L’école de l’Amour

Frères et sœurs, pourquoi célébrer la sainte famille ? D’abord parce que nous l’aimons et la vénérons. Mais aussi pour la prendre pour modèle. La famille est en effet une institution à la fois fondamentale et fragile. Fondamentale, parce qu’elle est une école de l’amour, et que c’est là que se situe le plus important dans la vie, la source de notre bonheur. Fragile, parce que notre amour est fragile : certains d’entre nous sont des génies en sciences ou en art, mais nous sommes tous des débutants en amour. Aujourd’hui plus que jamais, la famille est en danger : un couple sur deux divorce,  et certains considèrent l’enfant comme une marchandise et les personnes âgées et/ou malades comme des poids pour la société. Alors, qu’est-ce que la Sainte Famille peut nous enseigner ? Elle nous enseigne à pratiquer le plus grand des commandements : l’amour de Dieu, l’amour du prochain, l’amour de soi-même.

 

Pour commencer, nous sommes appelés à aimer Dieu de tout notre être, car c’est de Lui que nous tenons la Vie. Or, la tentation des parents, c’est de considérer qu’ils sont les auteurs de la vie de leur enfant, et donc aussi ses maîtres. Cette tentation est très forte aujourd’hui où l’homme s’est transformé en démiurge et souhaite fabriquer les vivants selon ses désirs. La contraception, qui permet de maîtriser le désir d’enfant, l’avortement, qui permet la suppression des enfants non désirés, et toutes les techniques de création in vitro vont dans le même sens, celui d’une humanité qui veut se mettre à la place de Dieu[i]. Cette tentation a néanmoins toujours existé, et c’est pourquoi le Seigneur avait demandé à Abraham de sacrifier son enfant : non pour l’éliminer, mais pour le lui redonner avec un esprit nouveau, en respectant sa liberté. « Vos enfants ne sont pas vos enfants » écrivait Khalil Gibran.
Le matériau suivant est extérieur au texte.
(** * mcp-stdio-docker-test: the tool-call dispatcher and the log correlator

    A shallow embedding of [src/mcp_stdio_test/server.py],
    [src/mcp_stdio_test/logging_config.py], [src/mcp_stdio_test/cli.py] and
    [scripts/view-logs.py], and the properties of the specification that
    are decided by that code.

    Layout:
    - [Py]      : the Python values the code handles (JSON-shaped), with the
                  builtins it calls on them ([dict.get], [max], [min], [len],
                  truthiness, [in], slicing), text being counted and cut
                  in code points;
    - [Mcp]     : the protocol types the handlers build;
    - [Eff]     : the process state (random generator, clocks, log records,
                  output streams) and the state-and-exception monad the
                  handlers run in;
    - [Logging] : the root logger as [configure_logging] sets it up or
                  fails to, and the records the libraries log through it;
    - [Server]  : the generators, the tool catalogue, [handle_call_tool],
                  [run_mcp_server] and [main];
    - [Viewer]  : [format_timestamp] and [RequestTracker.process_log];
    - [Sample]  : concrete environments to run the above on;
    - [Observe] : the vocabulary of the further properties (what a run
                  leaves untouched, the shapes of the generated fields, the
                  records a call submits, what the JSON handler writes);
    - [EffFacts], [LoggingFacts], [ServerFacts], [ViewerFacts] : the
                  properties, C1 to C10 among them;
    - [GeneratorFacts], [KeepFacts], [HandlerFacts], [SessionFacts],
      [ConfigFacts], [ViewerMore] : further properties of the same code,
                  X1 to X29 among them. *)

From Stdlib Require Import ZArith QArith Qround String Ascii List Bool Lia Lqa.
From Stdlib Require Import DecimalString HexadecimalString.
Import ListNotations.

Local Open Scope string_scope.
Local Open Scope Z_scope.

(* ================================================================== *)
(** * Python values *)
(* ================================================================== *)

Module Py.

(** A value as [json.loads] produces it and [json.dumps] accepts it.  A
    [dict] keeps its insertion order, which [json.dumps] and [dict.items]
    expose, so it is an association list.  A [float] is modelled by the
    rational it denotes: comparisons between [int] and [float] are exact in
    Python, and the rounding error of binary64 arithmetic is not modelled. *)
#[warnings="-register-all"]
Inductive value : Type :=
| PNone
| PBool (b : bool)
| PInt (z : Z)
| PFloat (q : Q)
| PStr (s : string)
| PList (l : list value)
| PDict (d : list (string * value)).

Definition dict := list (string * value).

(** Exceptions carry the text that [str(e)] returns. *)
Inductive exn : Type :=
| ValueError (msg : string)
| TypeError (msg : string)
| AttributeError (msg : string)
| KeyError (msg : string).

Definition str_of_exn (e : exn) : string :=
  match e with
  | ValueError m | TypeError m | AttributeError m | KeyError m => m
  end.

(** The outcome of an expression that may raise. *)
Inductive res (A : Type) : Type :=
| Ok (a : A)
| Raise (e : exn).
Arguments Ok {A} a.
Arguments Raise {A} e.

Definition res_bind {A B} (r : res A) (k : A -> res B) : res B :=
  match r with
  | Ok a => k a
  | Raise e => Raise e
  end.

(** [type(v).__name__], as it appears in the interpreter's error messages. *)
Definition type_name (v : value) : string :=
  match v with
  | PNone => "NoneType"
  | PBool _ => "bool"
  | PInt _ => "int"
  | PFloat _ => "float"
  | PStr _ => "str"
  | PList _ => "list"
  | PDict _ => "dict"
  end.

(** [d.get(key)]: the value bound to [key], if any. *)
Fixpoint lookup (key : string) (d : dict) : option value :=
  match d with
  | [] => None
  | (k, v) :: rest => if String.eqb k key then Some v else lookup key rest
  end.

(** [d.get(key, default)]. *)
Definition get (d : dict) (key : string) (default : value) : value :=
  match lookup key d with
  | Some v => v
  | None => default
  end.
(** * ScreenGuard: alert dispatch engine, gaze classifier and detection sessions

    A shallow embedding of
    - [src/services/alert_service.py]  (module [Alerts]),
    - [src/models/screen_peek_detector.py] (module [Detector]),
    - [src/api/detection_routes.py] (module [Sessions]),
    together with the properties of the design document that concern them.

    Conventions of the embedding.
    - Python [float]s (confidences, thresholds, wall-clock times, angles) are
      rationals [Q]; comparisons and differences are the exact ones.
    - [time.time()] is an oracle [clock : nat -> Q]: the [n]-th call performed
      by the program returns [clock n]; the world counts the calls.  Nothing
      is assumed about the oracle except where a statement says so.
    - Python dictionaries are [gmap]s, keyed exactly as in the source (the
      rate-limit and cooldown tables by the formatted string
      [user_id + "_" + alert_type.value]).
    - Code that mutates the service and may raise lives in a small state and
      exception monad [M].
    - A callback is opaque code: it is known by a name, whether it is a
      coroutine function, and by what it does on an event (returns or
      raises).  Callbacks do not reach back into the service object.
    - Calls to [logger] are recorded, in order, as structured records,
      whatever the logging level in force.
    - The service is driven from one event loop.  [send_alert] suspends only
      inside a callback, after all its updates to the service, so calls are
      modelled as running one after the other. *)

From Stdlib Require Import QArith Qabs Lqa ZArith Lia Ascii String.
From stdpp Require Import base option list strings gmap pretty.

Local Open Scope Z_scope.
Local Open Scope string_scope.
Local Open Scope list_scope.
Local Open Scope stdpp_scope.

(** ** Numbers *)

(** [a < b] on floats. *)
Definition Qltb (a b : Q) : bool := (Qnum a * QDen b <? Qnum b * QDen a)%Z.

(** [a > b] on floats. *)
Definition Qgtb (a b : Q) : bool := Qltb b a.

(** [int(x)]: truncation towards zero. *)
Definition py_int (x : Q) : Z := Z.quot (Qnum x) (Z.pos (Qden x)).

(** ** Python sequences *)

(** [l[i:]] for an integer [i] of either sign. *)
Definition slice_from {A : Type} (i : Z) (l : list A) : list A :=
  if (i <? 0)%Z
  then drop (Z.to_nat (Z.max 0 (Z.of_nat (length l) + i))) l
  else drop (Z.to_nat i) l.

(** [s or t] on strings: the empty string is falsy. *)
Definition str_or (s t : string) : string :=
  match s with EmptyString => t | _ => s end.

Module Alerts.

(** ** Data model ([alert_service.py], lines 18-54) *)

Inductive AlertType := VISUAL | AUDIO | HAPTIC | NOTIFICATION | EMAIL | SMS.

Definition value (t : AlertType) : string :=
  match t with
  | VISUAL => "visual"
  | AUDIO => "audio"
  | HAPTIC => "haptic"
  | NOTIFICATION => "notification"
  | EMAIL => "email"
  | SMS => "sms"
  end.

Inductive AlertLevel := LOW | MEDIUM | HIGH | CRITICAL.

Definition level_value (l : AlertLevel) : string :=
  match l with
  | LOW => "low"
  | MEDIUM => "medium"
  | HIGH => "high"
  | CRITICAL => "critical"
  end.

#[global] Instance AlertType_eq_dec : EqDecision AlertType.
Proof. solve_decision. Defined.

#[global] Instance AlertLevel_eq_dec : EqDecision AlertLevel.
Proof. solve_decision. Defined.

Definition AlertType_code (t : AlertType) : nat :=
  match t with
  | VISUAL => 0 | AUDIO => 1 | HAPTIC => 2 | NOTIFICATION => 3 | EMAIL => 4 | SMS => 5
  end%nat.

Definition AlertType_decode (n : nat) : option AlertType :=
  match n with
  | 0 => Some VISUAL | 1 => Some AUDIO | 2 => Some HAPTIC
  | 3 => Some NOTIFICATION | 4 => Some EMAIL | 5 => Some SMS
  | _ => None
  end%nat.

#[global] Instance AlertType_countable : Countable AlertType.
Proof.
  apply (inj_countable AlertType_code AlertType_decode).
  intros []; reflexivity.
Defined.

Record AlertConfig := {
  config_alert_type : AlertType;
  enabled : bool;
  threshold : Q;
  cooldown : Z;            (* seconds *)
  max_frequency : Z;       (* max alerts per minute *)
  custom_message : option string
}.

Definition Metadata := list (string * string).

Record AlertEvent := {
  alert_id : string;
  user_id : string;
  alert_type : AlertType;
  level : AlertLevel;
  message : string;
  timestamp : Q;
  confidence : Q;
  metadata : Metadata
}.

(** ** Exceptions, callbacks, log *)

(** A raised Python exception: whether it is an instance of [Exception]
    (as opposed to a bare [BaseException] such as [CancelledError],
    [KeyboardInterrupt] or [SystemExit]) and its text. *)
Record PyException := {
  is_Exception : bool;
  exc_text : string
}.

Inductive Outcome := Returned | Raised (e : PyException).

Record Callback := {
  cb_name : nat;
  cb_is_coroutine : bool;
  cb_body : AlertEvent -> Outcome
}.

Inductive LogLevel := DEBUG | INFO | WARNING | ERROR.

Inductive LogMessage :=
| ServiceInitialized
| RegisteredCallback (t : AlertType)
| UpdatedConfiguration (t : AlertType)
| NoConfigurationFound (t : AlertType)
| BelowThreshold (c thr : Q)
| RateLimitedOrCooldown (user : string)
| CallbackError (e : PyException)
| AlertSent (t : AlertType) (user : string) (c : Q)
| SendError (t : AlertType) (e : PyException)
| ClearedHistoryFor (user : string)
| ClearedAllHistory.

(** ** The service object and its world *)

Record AlertService := {
  alert_configs : gmap string AlertConfig;
  alert_history : list AlertEvent;
  alert_callbacks : gmap AlertType (list Callback);
  rate_limits : gmap string (list Q);
  cooldowns : gmap string Q
}.

Record World := {
  svc : AlertService;
  ticks : nat;                              (* calls of time.time() so far *)
  logged : list (LogLevel * LogMessage);    (* calls of logger, oldest first *)
  invoked : list (nat * AlertEvent)         (* callback invocations, oldest first *)
}.

Definition set_svc (f : AlertService -> AlertService) (w : World) : World :=
  {| svc := f (svc w); ticks := ticks w; logged := logged w; invoked := invoked w |}.

Definition set_alert_configs (m : gmap string AlertConfig) (s : AlertService) :=
  {| alert_configs := m; alert_history := alert_history s;
     alert_callbacks := alert_callbacks s; rate_limits := rate_limits s;
     cooldowns := cooldowns s |}.

Definition set_alert_history (h : list AlertEvent) (s : AlertService) :=
  {| alert_configs := alert_configs s; alert_history := h;
     alert_callbacks := alert_callbacks s; rate_limits := rate_limits s;
     cooldowns := cooldowns s |}.
Lemma diffs_snoc (l : list float) (t : float) :
  diffs (l ++ [t])
  = diffs l ++ match last l with Some a => [(t - a)%float] | None => [] end.
Proof.
  induction l as [|a [|b l] IH]; [done..|].
  change (diffs ((a :: b :: l) ++ [t])) with ((b - a)%float :: diffs ((b :: l) ++ [t])).
  rewrite IH. done.
Qed.

Lemma newest_snoc {A : Type} (n : nat) (l : list A) (x : A) :
  (0 < n)%nat -> newest n (newest n l ++ [x]) = newest n (l ++ [x]).
Proof.
  intros Hn. unfold newest.
  rewrite <- (drop_app_le l [x]) by lia.
  rewrite drop_drop. f_equal.
  rewrite length_drop, !length_app. simpl. lia.
Qed.

(** The state after a run, read off the history of the run. *)
Lemma run_history c now ops :
  let s := run (init c now) ops in
  let h := pulses_since_reset ops in
  total s = Z.of_nat (length h) /\
  last_ts s = last h /\
  _current_second_count s = (bins ops).2 /\
  (1 <= max_deltas c ->
   deltas s = newest (Z.to_nat (max_deltas c)) (filter (fun d => nonneg d = true) (diffs h))) /\
  (1 <= max_series c ->
   per_second s = newest (Z.to_nat (max_series c)) (bins ops).1).
Proof.
  induction ops as [|o ops IH] using rev_ind; [by repeat split|].
  simpl in IH. destruct IH as (Ht & Hl & Hc & Hd & Hp).
  rewrite run_snoc, pulses_since_reset_snoc, bins_snoc. cbv zeta.
  set (s := run (init c now) ops) in *.
  assert (Hcfg : cfg s = c) by apply cfg_run.
  destruct o as [ts| |now']; simpl step; simpl history_step; simpl bin_step.
  - split; [rewrite total_step_pulse, Ht, length_app; simpl; lia|].
    split; [by rewrite last_snoc|].
    split; [simpl; by rewrite Hc|].
    split; [|exact Hp].
    intros Hcap. rewrite diffs_snoc, filter_app, <- Hl.
    destruct (last_ts s) as [a|] eqn:Ea.
    + destruct (0 <=? ts - a)%float eqn:Edt.
      * rewrite (on_pulse_deltas_append s ts a Ea Edt), Hcfg, trimmed_newest, Hd by done.
        rewrite filter_cons_True by done. simpl filter.
        apply newest_snoc. lia.
      * rewrite (on_pulse_deltas_skip s ts a Ea Edt), Hd by done.
        rewrite filter_cons_False by (unfold nonneg; by rewrite Edt).
        by rewrite filter_nil, app_nil_r.
    + rewrite on_pulse_deltas_first, Hd by done. by rewrite filter_nil, app_nil_r.
  - split; [exact Ht|]. split; [exact Hl|]. split; [done|]. split; [exact Hd|].
    intros Hcap. rewrite tick_second_per_second, Hcfg, trimmed_newest, Hp, Hc by done.
    apply newest_snoc. lia.
  - by repeat split.
Qed.

(** X1. In every state reached from a new aggregator, [total] is the number
    of pulses since the last [reset] and [last_ts] is the timestamp of the
    latest of them; so [last_ts] is [None] exactly when [total] is 0. *)
Theorem total_and_last_ts_follow_pulses c now ops :
  let s := run (init c now) ops in
  total s = Z.of_nat (length (pulses_since_reset ops)) /\
  last_ts s = last (pulses_since_reset ops) /\
  (last_ts s = None <-> total s = 0).
Proof.
  destruct (run_history c now ops) as (Ht & Hl & _). cbv zeta.
  split; [done|]. split; [done|].
  rewrite Ht, Hl, last_None.
  destruct (pulses_since_reset ops); simpl; split; intros; try done; lia.
Qed.

Lemma nondecreasing_diffs (h : list float) :
  Forall (fun t => is_finite t = true) h -> nondecreasing h = true ->
  filter (fun d => nonneg d = true) (diffs h) = diffs h.
Proof.
  induction h as [|a [|b h] IH]; [done..|].
  intros Hf Ho. apply Forall_cons in Hf as [Ha Hf].
  simpl in Ho. apply andb_prop in Ho as [Hab Ho].
  change (diffs (a :: b :: h)) with ((b - a)%float :: diffs (b :: h)).
  rewrite filter_cons_True.
  - f_equal. by apply IH.
  - unfold nonneg. apply Forall_cons in Hf as [Hb _]. by rewrite sub_nonneg.
Qed.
Les récits de ce dimanche nous aident à entrer dans cette perspective. Pour commencer, Anne accepte de consacrer au Seigneur l’enfant qu’elle lui avait demandé avec tant d’insistance dans sa prière, Samuel (c’est-à-dire : Dieu exauce). Au lieu de l’enfermer dans son amour maternel, elle le redonne à celui qui le lui a donné. Au prêtre Eli à qui elle le remet, elle dit : « C’est pour obtenir cet enfant que je priais, et le Seigneur me l’a donné en réponse à ma demande. À mon tour je le donne au Seigneur pour qu’il en dispose. Il demeurera à la disposition du Seigneur tous les jours de sa vie. » Quel exemple admirable de dépossession !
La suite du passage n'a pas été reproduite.